TASK STATEMENT: Find every line in the records below that contains "exact", and copy it.

═══ TASK INPUTS ═══

Lemma sem_step_inv m v0 x y : sem_inv m v0 x -> sem_step m x y -> sem_inv m v0 y.
Proof.
  intros H Hs. destruct Hs as [fuel s p w s' E Hv|s p w s' E|s n s' E|s p w s' E|ts s p w s' E|ts s [p w] rc s' E Hr
    |ts s [p w] s' E|ts timed s p w s' E|s n s' E].
  - revert E. unfold sem_post. destruct (m =? 0); [done|]. intros (s1 & Hs%sync_wake & [= <-])%bind_Some.
    eapply sem_inv_sync; [exact Hs|]. unfold sem_inv, INT_MAX in *. words. rewrite s32_small by lia. lia.
  - revert E. unfold sem_wait. destruct (m =? 0); [done|]. destruct (Z.eqb_spec (get s m F_value) 0) as [|Hv].
    + by intros (? & _ & [=])%bind_Some.
    + intros [= <-]. by apply sem_inv_take.
  - revert E. unfold sem_wait. destruct (m =? 0); [done|]. destruct (_ =? 0); [|done].
    intros (s1 & Hs%sync_wait_enter & [= <-])%bind_Some. by eapply sem_inv_sync.
  - revert E. unfold sem_trywait. destruct (m =? 0); [done|].
    destruct (Z.eqb_spec (get s m F_value) 0) as [|Hv]; [done|]. intros [= <-]. by apply sem_inv_take.
  - by apply (sem_timedwait_inv m v0 ts s p w (Ret 0 s')).
  - apply (sem_timedwait_inv m v0 ts s p w (Ret rc s')) in E; [|done]. by destruct (Z.eqb_spec rc 0).
  - by apply (sem_timedwait_inv m v0 ts s p w (Sleeps s')).
  - revert E. unfold sem_timedwait_again. destruct (_ && _); [done|]. intros E.
    by apply (sem_timedwait_inv m v0 ts s p w (Ret 0 s')).
  - eapply sem_inv_sync; [|exact H]. by apply sync_env.
Qed.

(** C32: a semaphore gives out what it has. From sem_init with a value that an int
    holds, after any interleaving of post, wait, trywait and timedwait with the
    scheduler's steps, the value is the initial one plus the posts minus the
    waits that were granted, and it never goes below 0. *)
Theorem sem_conservation m v0 s0 s p w :
  m <> 0 -> 0 <= v0 <= INT_MAX -> rtc (sem_step m) ((sem_init m v0 s0).2, (0, 0)) (s, (p, w)) ->
  get s m F_value = v0 + p - w /\ w <= v0 + p.
Proof.
  intros Hm Hv Hr. apply (rtc_invariant _ (sem_inv m v0)) in Hr.
  - destruct Hr as [H1 H2]. lia.
  - apply sem_step_inv.
  - unfold sem_init. destruct (Z.eqb_spec m 0) as [|_]; [done|]. unfold wq_init, set_wq_head, set_wq_tail, sem_inv, INT_MAX in *.
    cbn [snd]. words. rewrite s32_small by lia. lia.
Qed.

═══

SOLUTION TO THIS EXERCISE:
    eapply sem_inv_sync; [exact Hs|]. unfold sem_inv, INT_MAX in *. words. rewrite s32_small by lia. lia.
  - eapply sem_inv_sync; [|exact H]. by apply sync_env.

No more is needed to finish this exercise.